* **STUDY MATERIAL**

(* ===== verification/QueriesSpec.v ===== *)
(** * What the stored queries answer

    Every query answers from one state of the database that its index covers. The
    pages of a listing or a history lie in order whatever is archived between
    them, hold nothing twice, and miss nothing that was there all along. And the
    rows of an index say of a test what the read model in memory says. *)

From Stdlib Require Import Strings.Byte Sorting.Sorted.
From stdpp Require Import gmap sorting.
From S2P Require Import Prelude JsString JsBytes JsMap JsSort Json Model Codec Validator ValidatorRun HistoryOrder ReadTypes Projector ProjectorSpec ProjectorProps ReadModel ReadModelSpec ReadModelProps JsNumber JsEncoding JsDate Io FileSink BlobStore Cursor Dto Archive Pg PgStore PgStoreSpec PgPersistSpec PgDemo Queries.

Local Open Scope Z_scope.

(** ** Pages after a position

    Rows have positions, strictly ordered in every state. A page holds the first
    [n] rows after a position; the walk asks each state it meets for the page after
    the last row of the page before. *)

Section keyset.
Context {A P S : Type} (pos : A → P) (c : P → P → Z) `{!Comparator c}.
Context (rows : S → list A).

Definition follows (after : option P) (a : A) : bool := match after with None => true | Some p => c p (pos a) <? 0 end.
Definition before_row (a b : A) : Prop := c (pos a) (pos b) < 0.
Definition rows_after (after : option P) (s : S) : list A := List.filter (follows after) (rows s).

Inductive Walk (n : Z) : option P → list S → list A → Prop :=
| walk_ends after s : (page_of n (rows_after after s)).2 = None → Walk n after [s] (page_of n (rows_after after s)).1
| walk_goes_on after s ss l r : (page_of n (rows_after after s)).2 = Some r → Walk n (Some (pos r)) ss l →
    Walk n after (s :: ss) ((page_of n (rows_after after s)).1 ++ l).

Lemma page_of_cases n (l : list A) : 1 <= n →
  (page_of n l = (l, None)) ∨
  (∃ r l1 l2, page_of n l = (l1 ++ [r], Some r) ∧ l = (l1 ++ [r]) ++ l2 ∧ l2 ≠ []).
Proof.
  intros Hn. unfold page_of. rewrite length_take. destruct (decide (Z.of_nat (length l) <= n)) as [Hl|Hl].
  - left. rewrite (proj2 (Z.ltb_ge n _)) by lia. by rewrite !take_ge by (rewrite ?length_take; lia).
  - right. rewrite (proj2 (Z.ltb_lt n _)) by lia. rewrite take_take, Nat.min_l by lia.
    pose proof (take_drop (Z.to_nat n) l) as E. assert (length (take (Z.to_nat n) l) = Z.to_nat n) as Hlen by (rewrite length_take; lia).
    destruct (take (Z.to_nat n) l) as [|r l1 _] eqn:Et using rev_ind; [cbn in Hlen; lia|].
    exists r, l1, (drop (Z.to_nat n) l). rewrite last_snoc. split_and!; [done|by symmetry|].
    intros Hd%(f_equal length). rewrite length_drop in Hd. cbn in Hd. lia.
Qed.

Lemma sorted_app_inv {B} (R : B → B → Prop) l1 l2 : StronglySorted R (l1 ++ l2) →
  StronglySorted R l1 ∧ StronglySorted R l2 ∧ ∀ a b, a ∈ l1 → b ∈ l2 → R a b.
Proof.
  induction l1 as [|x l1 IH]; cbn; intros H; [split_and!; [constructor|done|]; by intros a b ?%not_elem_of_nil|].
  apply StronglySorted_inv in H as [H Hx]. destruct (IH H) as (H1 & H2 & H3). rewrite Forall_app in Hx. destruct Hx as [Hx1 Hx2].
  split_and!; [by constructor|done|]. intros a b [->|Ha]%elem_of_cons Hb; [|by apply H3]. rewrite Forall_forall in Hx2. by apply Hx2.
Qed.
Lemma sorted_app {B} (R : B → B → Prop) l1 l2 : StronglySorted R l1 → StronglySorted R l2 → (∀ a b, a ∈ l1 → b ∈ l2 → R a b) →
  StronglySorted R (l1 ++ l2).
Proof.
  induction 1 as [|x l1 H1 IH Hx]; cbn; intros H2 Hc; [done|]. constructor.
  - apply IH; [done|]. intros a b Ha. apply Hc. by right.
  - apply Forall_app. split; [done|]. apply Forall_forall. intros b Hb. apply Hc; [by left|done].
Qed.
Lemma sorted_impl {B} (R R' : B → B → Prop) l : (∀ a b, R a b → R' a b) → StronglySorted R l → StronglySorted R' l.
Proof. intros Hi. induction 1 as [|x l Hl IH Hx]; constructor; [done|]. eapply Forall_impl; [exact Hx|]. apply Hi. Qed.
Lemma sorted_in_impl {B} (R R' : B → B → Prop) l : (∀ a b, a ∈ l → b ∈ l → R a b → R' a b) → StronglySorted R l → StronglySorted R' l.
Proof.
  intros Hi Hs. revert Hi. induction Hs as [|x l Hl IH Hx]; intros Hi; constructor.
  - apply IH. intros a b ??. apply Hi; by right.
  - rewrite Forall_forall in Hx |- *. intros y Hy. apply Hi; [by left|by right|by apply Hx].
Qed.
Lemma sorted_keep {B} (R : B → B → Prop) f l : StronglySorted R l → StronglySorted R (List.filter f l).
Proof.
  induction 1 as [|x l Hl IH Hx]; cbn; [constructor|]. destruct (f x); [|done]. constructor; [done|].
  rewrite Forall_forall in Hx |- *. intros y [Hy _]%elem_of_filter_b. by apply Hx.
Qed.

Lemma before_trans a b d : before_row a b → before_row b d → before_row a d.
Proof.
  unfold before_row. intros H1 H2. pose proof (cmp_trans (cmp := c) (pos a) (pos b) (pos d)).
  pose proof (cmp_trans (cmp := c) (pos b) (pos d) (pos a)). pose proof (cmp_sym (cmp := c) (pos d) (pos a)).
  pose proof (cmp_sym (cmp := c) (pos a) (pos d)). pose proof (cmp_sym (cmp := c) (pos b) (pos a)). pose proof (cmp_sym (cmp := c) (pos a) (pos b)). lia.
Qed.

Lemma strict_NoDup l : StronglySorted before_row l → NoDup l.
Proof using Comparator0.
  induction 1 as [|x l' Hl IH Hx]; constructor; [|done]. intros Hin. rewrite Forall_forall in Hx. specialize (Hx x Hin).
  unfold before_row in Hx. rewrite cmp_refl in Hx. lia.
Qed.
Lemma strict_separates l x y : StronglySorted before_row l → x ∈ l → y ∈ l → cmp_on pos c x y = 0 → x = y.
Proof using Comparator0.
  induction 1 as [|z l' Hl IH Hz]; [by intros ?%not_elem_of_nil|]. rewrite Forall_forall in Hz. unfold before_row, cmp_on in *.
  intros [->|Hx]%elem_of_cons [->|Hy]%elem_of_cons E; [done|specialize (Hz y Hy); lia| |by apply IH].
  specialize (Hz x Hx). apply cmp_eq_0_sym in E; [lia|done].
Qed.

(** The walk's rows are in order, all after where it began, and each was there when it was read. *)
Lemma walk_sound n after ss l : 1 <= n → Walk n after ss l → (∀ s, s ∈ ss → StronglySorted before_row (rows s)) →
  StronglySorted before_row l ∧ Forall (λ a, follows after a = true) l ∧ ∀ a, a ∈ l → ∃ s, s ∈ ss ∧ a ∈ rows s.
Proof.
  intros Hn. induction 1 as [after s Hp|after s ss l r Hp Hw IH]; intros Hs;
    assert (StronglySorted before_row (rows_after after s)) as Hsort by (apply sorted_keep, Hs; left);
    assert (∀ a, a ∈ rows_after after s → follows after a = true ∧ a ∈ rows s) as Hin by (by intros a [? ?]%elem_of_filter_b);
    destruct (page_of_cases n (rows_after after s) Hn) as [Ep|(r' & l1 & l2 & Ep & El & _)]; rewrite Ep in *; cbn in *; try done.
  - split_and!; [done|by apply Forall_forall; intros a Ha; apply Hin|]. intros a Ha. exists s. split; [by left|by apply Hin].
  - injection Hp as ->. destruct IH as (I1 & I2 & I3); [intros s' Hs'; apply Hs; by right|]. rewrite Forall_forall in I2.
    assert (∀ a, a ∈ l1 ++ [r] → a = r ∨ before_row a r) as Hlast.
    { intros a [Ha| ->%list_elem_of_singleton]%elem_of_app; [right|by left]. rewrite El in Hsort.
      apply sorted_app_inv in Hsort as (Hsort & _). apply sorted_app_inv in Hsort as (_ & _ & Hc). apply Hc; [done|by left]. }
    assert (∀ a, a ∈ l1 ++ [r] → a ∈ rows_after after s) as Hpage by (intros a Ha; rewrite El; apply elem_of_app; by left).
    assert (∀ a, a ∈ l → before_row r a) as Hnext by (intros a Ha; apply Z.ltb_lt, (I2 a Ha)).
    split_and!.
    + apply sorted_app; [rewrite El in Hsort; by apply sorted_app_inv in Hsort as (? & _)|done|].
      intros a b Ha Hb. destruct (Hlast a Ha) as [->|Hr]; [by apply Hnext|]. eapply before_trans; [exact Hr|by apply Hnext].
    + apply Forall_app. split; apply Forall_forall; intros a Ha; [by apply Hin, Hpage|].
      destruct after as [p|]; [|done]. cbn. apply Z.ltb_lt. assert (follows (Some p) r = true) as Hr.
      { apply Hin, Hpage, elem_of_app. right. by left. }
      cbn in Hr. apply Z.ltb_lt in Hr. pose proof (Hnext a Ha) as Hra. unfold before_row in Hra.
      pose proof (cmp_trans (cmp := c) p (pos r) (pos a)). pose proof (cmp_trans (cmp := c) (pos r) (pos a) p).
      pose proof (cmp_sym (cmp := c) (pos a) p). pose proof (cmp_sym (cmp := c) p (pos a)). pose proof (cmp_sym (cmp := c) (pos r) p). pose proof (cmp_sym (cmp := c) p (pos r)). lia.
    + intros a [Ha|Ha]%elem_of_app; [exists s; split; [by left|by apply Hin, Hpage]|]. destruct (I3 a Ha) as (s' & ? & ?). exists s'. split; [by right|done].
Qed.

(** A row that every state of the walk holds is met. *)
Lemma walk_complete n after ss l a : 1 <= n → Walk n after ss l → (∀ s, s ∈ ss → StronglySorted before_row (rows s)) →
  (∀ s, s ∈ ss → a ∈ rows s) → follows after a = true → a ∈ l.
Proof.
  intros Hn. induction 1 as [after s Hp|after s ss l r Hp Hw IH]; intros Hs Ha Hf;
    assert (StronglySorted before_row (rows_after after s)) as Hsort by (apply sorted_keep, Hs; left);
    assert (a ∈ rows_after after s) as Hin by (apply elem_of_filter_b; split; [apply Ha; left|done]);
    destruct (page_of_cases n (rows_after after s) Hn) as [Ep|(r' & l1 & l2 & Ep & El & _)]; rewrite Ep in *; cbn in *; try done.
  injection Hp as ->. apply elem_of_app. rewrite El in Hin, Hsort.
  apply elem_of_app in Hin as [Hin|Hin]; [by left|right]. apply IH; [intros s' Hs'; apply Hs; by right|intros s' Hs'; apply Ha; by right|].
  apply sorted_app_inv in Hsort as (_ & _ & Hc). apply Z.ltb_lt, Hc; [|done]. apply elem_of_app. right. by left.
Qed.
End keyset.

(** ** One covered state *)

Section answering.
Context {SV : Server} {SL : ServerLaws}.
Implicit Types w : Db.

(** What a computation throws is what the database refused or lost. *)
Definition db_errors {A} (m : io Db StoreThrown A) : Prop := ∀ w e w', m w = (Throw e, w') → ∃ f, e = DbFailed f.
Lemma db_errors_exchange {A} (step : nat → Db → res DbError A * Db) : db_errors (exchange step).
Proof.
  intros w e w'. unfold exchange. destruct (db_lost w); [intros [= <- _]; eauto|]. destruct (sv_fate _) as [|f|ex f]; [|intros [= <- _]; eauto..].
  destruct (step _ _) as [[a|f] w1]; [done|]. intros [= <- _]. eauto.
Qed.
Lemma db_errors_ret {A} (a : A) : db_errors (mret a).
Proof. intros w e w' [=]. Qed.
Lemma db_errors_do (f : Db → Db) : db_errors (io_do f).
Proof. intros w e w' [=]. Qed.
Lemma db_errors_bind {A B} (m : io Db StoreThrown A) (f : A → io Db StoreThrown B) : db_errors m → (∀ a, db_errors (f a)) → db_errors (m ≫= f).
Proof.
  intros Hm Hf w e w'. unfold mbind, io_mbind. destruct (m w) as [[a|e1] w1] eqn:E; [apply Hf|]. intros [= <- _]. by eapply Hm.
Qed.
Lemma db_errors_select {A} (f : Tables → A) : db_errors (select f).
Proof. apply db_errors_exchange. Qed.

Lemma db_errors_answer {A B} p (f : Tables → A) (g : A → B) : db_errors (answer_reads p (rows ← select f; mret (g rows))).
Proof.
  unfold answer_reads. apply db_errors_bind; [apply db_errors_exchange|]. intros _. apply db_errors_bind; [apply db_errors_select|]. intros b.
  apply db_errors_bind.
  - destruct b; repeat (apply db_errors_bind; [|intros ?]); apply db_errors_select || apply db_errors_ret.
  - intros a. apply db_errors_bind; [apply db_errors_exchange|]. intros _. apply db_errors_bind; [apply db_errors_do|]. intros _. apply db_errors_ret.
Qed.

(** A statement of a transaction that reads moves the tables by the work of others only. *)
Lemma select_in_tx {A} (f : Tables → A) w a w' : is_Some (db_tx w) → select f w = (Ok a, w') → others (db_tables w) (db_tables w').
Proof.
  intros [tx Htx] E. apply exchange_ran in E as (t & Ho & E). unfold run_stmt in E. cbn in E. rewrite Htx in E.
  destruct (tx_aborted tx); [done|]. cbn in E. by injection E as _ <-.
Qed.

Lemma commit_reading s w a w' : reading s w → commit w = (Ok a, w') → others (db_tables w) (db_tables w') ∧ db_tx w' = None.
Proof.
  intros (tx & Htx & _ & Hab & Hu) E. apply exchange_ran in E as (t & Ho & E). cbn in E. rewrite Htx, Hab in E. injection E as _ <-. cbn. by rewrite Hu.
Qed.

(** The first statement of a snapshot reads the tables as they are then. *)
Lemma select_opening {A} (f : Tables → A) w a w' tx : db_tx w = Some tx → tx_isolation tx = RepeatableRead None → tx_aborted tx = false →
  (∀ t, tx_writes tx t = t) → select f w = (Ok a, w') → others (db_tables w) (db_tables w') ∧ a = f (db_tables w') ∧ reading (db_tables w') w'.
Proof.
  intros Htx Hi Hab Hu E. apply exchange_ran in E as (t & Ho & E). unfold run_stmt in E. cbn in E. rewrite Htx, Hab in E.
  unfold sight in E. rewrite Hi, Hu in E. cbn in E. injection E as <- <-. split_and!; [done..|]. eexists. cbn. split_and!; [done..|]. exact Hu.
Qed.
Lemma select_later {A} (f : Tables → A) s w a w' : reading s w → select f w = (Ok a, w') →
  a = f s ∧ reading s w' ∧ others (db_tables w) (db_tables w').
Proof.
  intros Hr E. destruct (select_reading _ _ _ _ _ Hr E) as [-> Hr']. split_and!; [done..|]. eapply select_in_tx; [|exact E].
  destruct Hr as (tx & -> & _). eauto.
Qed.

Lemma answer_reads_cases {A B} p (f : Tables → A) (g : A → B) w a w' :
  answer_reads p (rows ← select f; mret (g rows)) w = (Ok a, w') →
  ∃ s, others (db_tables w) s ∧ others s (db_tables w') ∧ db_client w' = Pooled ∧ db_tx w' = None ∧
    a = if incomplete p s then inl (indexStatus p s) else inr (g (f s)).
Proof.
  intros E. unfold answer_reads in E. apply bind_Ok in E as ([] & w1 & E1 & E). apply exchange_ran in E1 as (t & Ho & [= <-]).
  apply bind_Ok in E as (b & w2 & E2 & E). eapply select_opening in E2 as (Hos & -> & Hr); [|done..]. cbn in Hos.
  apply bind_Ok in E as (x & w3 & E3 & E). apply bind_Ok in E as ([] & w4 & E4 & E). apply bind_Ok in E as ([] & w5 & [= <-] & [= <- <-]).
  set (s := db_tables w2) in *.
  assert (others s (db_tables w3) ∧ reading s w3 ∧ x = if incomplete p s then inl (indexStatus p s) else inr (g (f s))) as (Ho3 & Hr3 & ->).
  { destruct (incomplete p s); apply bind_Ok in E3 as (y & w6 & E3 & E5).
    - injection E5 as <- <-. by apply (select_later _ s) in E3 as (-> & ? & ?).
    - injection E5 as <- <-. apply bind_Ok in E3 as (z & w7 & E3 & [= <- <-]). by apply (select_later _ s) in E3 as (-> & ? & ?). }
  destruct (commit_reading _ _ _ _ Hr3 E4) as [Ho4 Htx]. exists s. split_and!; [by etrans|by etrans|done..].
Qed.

* **TO DO**
Copy every line of the material above in which the word "incomplete" appears.

* **RESPONSE BOX**
    a = if incomplete p s then inl (indexStatus p s) else inr (g (f s)).
  assert (others s (db_tables w3) ∧ reading s w3 ∧ x = if incomplete p s then inl (indexStatus p s) else inr (g (f s))) as (Ho3 & Hr3 & ->).
  { destruct (incomplete p s); apply bind_Ok in E3 as (y & w6 & E3 & E5).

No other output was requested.